38 Malgré ces écueils, l’aura de ce dispositif semble se diffuser à tel point que certains chercheurs ont décidé de lui adjoindre un autre dispositif en vue de combler ses failles. C’est ainsi que Laws et Gress (2004) nous informent que, dans le cadre de l’évaluation clinique des déviances sexuelles, il peut être couplé aux méthodes reposant sur le temps d’observation (viewing time). Celles-ci tirent leurs origines des travaux de Rosenzweig et Zamanksy qui démontrent des corrélations positives entre la réponse du temps d’observation et les intérêts sexuels (Renaud et al., 2005). Il s’agit de s’intéresser au suivi oculomoteur (eye tracking) du patient dans le cadre du test sur base de stimuli visuels. Ce procédé permet de mettre en parallèle l’évolution des réponses génitales à celles des réponses perceptivo-motrices concernant ces stimuli ; la nature de ces derniers a souvent posé problème aux praticiens. À ce titre, Laws et Gress (2004) pointent que l’utilisation de photographies d’enfants dans le cadre de l’évaluation des préférences sexuelles soulève d’importantes questions éthiques. Nous pouvons mentionner que ces dernières années, les opérateurs ont choisi de faire appel à la réalité virtuelle pour contourner cette problématique (Renaud et al., 2006b). Ils justifient ce choix par une validité écologique accrue dès lors que cette technologie permet de placer le sujet dans une perspective dite à la première personne au sein de l’environnement virtuel.

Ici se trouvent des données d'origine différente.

(** * Card-game rule engines: baccarat.py and blackjack.py

    A shallow embedding of the two terminal games and the properties of
    their rule engines: hand evaluation, draw policies, settlement and
    the round controllers.

    Python values are modelled as follows.
    - [int] is [Z] (unbounded).
    - [float] is an IEEE 754 binary64 value, taken from the Standard
      Library's [SpecFloat] with [prec = 53] and [emax = 1024].
    - a [list] is a [list]; [shoe.pop(0)] takes the head, [deck.pop()]
      takes the last element.
    - an exception is the [Raise] outcome of the [result] type.
    - lines read by [input()] are a list of strings consumed from the
      front; reading past the end raises [EOFError]. *)

From Stdlib Require Import ZArith List String Ascii Bool Lia Permutation.
From Stdlib Require Import SpecFloat.
Import ListNotations.

Open Scope string_scope.
Open Scope list_scope.
Open Scope Z_scope.

(** [==] on Python strings. *)
Infix "==?" := String.eqb (at level 70, no associativity).

(** ** Python runtime *)

Inductive exn : Type :=
| ValueError (msg : string)
| IndexError (msg : string)
| OverflowError (msg : string)
| EOFError.

Inductive result (A : Type) : Type :=
| Ok (a : A)
| Raise (e : exn).

Arguments Ok {A} a.
Arguments Raise {A} e.

Definition bind {A B : Type} (r : result A) (k : A -> result B) : result B :=
  match r with
  | Ok a => k a
  | Raise e => Raise e
  end.

Notation "x <- r ;; k" := (bind r (fun x => k))
  (at level 61, r at next level, right associativity).
Notation "' pat <- r ;; k" := (bind r (fun x => match x with pat => k end))
  (at level 61, pat pattern, r at next level, right associativity).

(** [x in (a, b, ...)] on strings. *)
Fixpoint str_in (x : string) (xs : list string) : bool :=
  match xs with
  | [] => false
  | y :: ys => String.eqb x y || str_in x ys
  end.

(** [l * n] on a list: [n] copies of [l] in a row, none for [n <= 0]. *)
Fixpoint list_copies {A : Type} (l : list A) (n : nat) : list A :=
  match n with
  | O => []
  | S n' => l ++ list_copies l n'
  end.

Definition list_mul {A : Type} (l : list A) (n : Z) : list A :=
  list_copies l (Z.to_nat n).

(** [d.get(k)] on a dictionary written as its items. *)
Fixpoint dict_get (k : string) (d : list (string * string)) : option string :=
  match d with
  | [] => None
  | (k', v) :: d' => if k ==? k' then Some v else dict_get k d'
  end.

(** [str(n)] of an [int], as an f-string computes it before [print]
    or [input] shows it. CPython 3.11 (and the later releases of 3.7 to
    3.10) refuses to write an [int] of more than 4300 decimal digits:
    the conversion raises [ValueError]. The string itself goes to the
    terminal and is not kept. *)
Definition int_str_limit : Z := 10 ^ 4300.

Definition int_str_error : string :=
  "Exceeds the limit (4300 digits) for integer string conversion; use sys.set_int_max_str_digits() to increase the limit".

Definition int_str (n : Z) : result unit :=
  if Z.abs n <? int_str_limit then Ok tt
  else Raise (ValueError int_str_error).

(** The thirteen ranks; [rank_str] is the string the source uses. *)
Inductive rank : Type :=
| RA | R2 | R3 | R4 | R5 | R6 | R7 | R8 | R9 | R10 | RJ | RQ | RK.

Definition rank_str (r : rank) : string :=
  match r with
  | RA => "A" | R2 => "2" | R3 => "3" | R4 => "4" | R5 => "5"
  | R6 => "6" | R7 => "7" | R8 => "8" | R9 => "9" | R10 => "10"
  | RJ => "J" | RQ => "Q" | RK => "K"
  end.

(** [int(rank)] on the numeral ranks; the callers reach it only there. *)
Definition int_of_rank (r : rank) : Z :=
  match r with
  | R2 => 2 | R3 => 3 | R4 => 4 | R5 => 5 | R6 => 6
  | R7 => 7 | R8 => 8 | R9 => 9 | R10 => 10
  | _ => 0
  end.

(** ** Python floats (binary64) *)

Module PyFloat.

Definition prec : Z := 53.
Definition emax : Z := 1024.

Definition float : Type := spec_float.

Definition mul : float -> float -> float := SFmul prec emax.
Definition add : float -> float -> float := SFadd prec emax.
Definition sub : float -> float -> float := SFsub prec emax.
Definition neg : float -> float := SFopp.

(** [x > y]; false when either side is NaN. *)
Definition gtb (x y : float) : bool :=
  match SFcompare x y with
  | Some Gt => true
  | _ => false
  end.

(** [float(n)], as done implicitly by [n * 0.95]: the nearest binary64,
    ties to even; too large an [int] raises [OverflowError]. *)
Definition of_int (n : Z) : result float :=
  match binary_normalize prec emax n 0 false with
  | S754_infinity _ => Raise (OverflowError "int too large to convert to float")
  | f => Ok f
  end.

(** The integer nearest to [m * 2^e], ties to the even one. *)
Definition round_half_even (m e : Z) : Z :=
  if 0 <=? e then m * 2 ^ e
  else
    let d := 2 ^ (- e) in
    let q := m / d in
    let r := m mod d in
    match 2 * r ?= d with
    | Lt => q
    | Gt => q + 1
    | Eq => if Z.even q then q else q + 1
    end.

(** [round(x)] with one argument: an [int], ties to even. *)
Definition round (x : float) : result Z :=
  match x with
  | S754_zero _ => Ok 0
  | S754_infinity _ => Raise (OverflowError "cannot convert float infinity to integer")
  | S754_nan => Raise (ValueError "cannot convert float NaN to integer")
  | S754_finite s m e => Ok (cond_Zopp s (round_half_even (Zpos m) e))
  end.

(** The float that is exactly [m * 2^e], when there is one (the nearest
    float otherwise): how the examples write 10.0 or 0.5. *)
Definition dyadic (m e : Z) : float := binary_normalize prec emax m e false.

(** The literals of the two programs. *)
Definition lit_0_95 : float := S754_finite false 8556839292003942 (-53).
Definition lit_1_5 : float := S754_finite false 6755399441055744 (-52).
Definition lit_2 : float := S754_finite false 4503599627370496 (-51).

End PyFloat.

(** A number returned by blackjack's settlement: the [int] 0 or a float. *)
Inductive pynum : Type :=
| PyInt (z : Z)
| PyFloat (f : PyFloat.float).

(** ** baccarat.py *)

Module Baccarat.

Definition RESHUFFLE_THRESHOLD : nat := 6.

Definition card_value (r : rank) : Z :=
  match r with
  | RA => 1
  | R10 | RJ | RQ | RK => 0
  | _ => int_of_rank r
  end.

Definition hand_total (hand : list rank) : Z :=
  fold_left Z.add (map card_value hand) 0 mod 10.

Definition draw (shoe : list rank) : result (rank * list rank) :=
  match shoe with
  | [] => Raise (ValueError "The shoe is empty. Should reshuffle before drawing.")
  | c :: shoe' => Ok (c, shoe')
  end.

Definition player_draws (player_total : Z) : bool :=
  player_total <=? 5.

Definition banker_draws (bank_total : Z) (player_third_card : option rank) : bool :=
  match player_third_card with
  | None => bank_total <=? 5
  | Some c =>
      let p3 := card_value c in
      if bank_total <=? 2 then true
      else if bank_total =? 3 then negb (p3 =? 8)
      else if bank_total =? 4 then (2 <=? p3) && (p3 <=? 7)
      else if bank_total =? 5 then (4 <=? p3) && (p3 <=? 7)
      else if bank_total =? 6 then (p3 =? 6) || (p3 =? 7)
      else false
  end.

Definition settle_bet (bet_type : string) (bet_amount : Z) (winner : string)
  : result Z :=
  if winner ==? "tie" then
    if bet_type ==? "tie" then Ok (bet_amount * 8)
    else Ok 0
  else if winner ==? "player" then
    if bet_type ==? "player" then Ok bet_amount
    else if bet_type ==? "banker" then Ok (- bet_amount)
    else Ok (- bet_amount)
  else if winner ==? "banker" then
    if bet_type ==? "banker" then
      a <- PyFloat.of_int bet_amount ;;
      PyFloat.round (PyFloat.mul a PyFloat.lit_0_95)
    else if bet_type ==? "player" then Ok (- bet_amount)
    else Ok (- bet_amount)
  else Ok (- bet_amount).

Record round : Type := mkRound {
  player_hand : list rank;
  banker_hand : list rank;
  player_total : Z;
  banker_total : Z;
  winner : string;
  player_third : option rank;
  banker_third : option rank
}.

Definition is_natural (total : Z) : bool :=
  (total =? 8) || (total =? 9).

(** The third-card phase, reached when neither side has a natural. *)
Definition third_cards (shoe player banker : list rank) (p_total b_total : Z)
  : result (list rank * list rank * option rank * option rank * list rank) :=
  '(player, player_third, shoe) <-
    (if player_draws p_total then
       '(c, shoe) <- draw shoe ;; Ok (player ++ [c], Some c, shoe)
     else Ok (player, None, shoe)) ;;
  '(banker, banker_third, shoe) <-
    (if banker_draws b_total player_third then
       '(c, shoe) <- draw shoe ;; Ok (banker ++ [c], Some c, shoe)
     else Ok (banker, None, shoe)) ;;
  Ok (player, banker, player_third, banker_third, shoe).

(** Returns the round's dictionary and the shoe as the round leaves it. *)
Definition play_round (shoe : list rank) : result (round * list rank) :=
  '(c1, shoe) <- draw shoe ;;
  '(c2, shoe) <- draw shoe ;;
  let player := [c1; c2] in
  '(c3, shoe) <- draw shoe ;;
  '(c4, shoe) <- draw shoe ;;
  let banker := [c3; c4] in
  let p_total := hand_total player in
  let b_total := hand_total banker in
  '(player, banker, player_third, banker_third, shoe) <-
    (if is_natural p_total || is_natural b_total then
       Ok (player, banker, None, None, shoe)
     else third_cards shoe player banker p_total b_total) ;;
  let p_total := hand_total player in
  let b_total := hand_total banker in
  let winner :=
    if p_total >? b_total then "player"
    else if b_total >? p_total then "banker"
    else "tie" in
  Ok (mkRound player banker p_total b_total winner player_third banker_third,
      shoe).

Definition DECKS : Z := 8.

Definition ranks : list rank :=
  [RA; R2; R3; R4; R5; R6; R7; R8; R9; R10; RJ; RQ; RK].

(** The shoe of [create_shoe] before [random.shuffle]. *)
Definition shoe_in_order (decks : Z) : list rank :=
  list_mul (list_mul ranks 4) decks.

Il y a donc une similarité avec le point de vue expérimenté dans le monde réel. Les stimuli sexuels utilisés sont des personnages virtuels représentant des humains de sexe masculin et féminin.

39 Cependant, force est de reconnaître que cette association ne permet pas de guérir tous les maux. Fischer et Smith (1999) dénoncent des problèmes importants quant à la validité externe et à la fidélité test-retest du viewing time. En outre, comme pour la pléthysmographie, la mesure reposant sur le temps d’observation peut voir sa validité interne mise à mal par le sujet qui risque de recourir à des stratégies visant la falsification des résultats. Par ailleurs, ce dispositif binaire ne permet de sonder qu’une portion restreinte de la réponse d’intérêt et de préférence sexuels qui comprend trois composantes (Singer, 1984). Celles-ci sont tout d’abord l’intérêt esthétique, partiellement cerné par le viewing time, ensuite l’attraction sexuelle exprimée au niveau moteur et enfin, l’excitation sexuelle démontrée au niveau génital, objet de la pléthysmographie. Malgré tout, certains chercheurs défendent l’idée que « ces deux méthodes peuvent être utiles en psychologie légale, de même que dans les domaines de la rééducation et de la réhabilitation auprès des populations délinquantes en matière sexuelle » (Renaud et al., 2006a, 175).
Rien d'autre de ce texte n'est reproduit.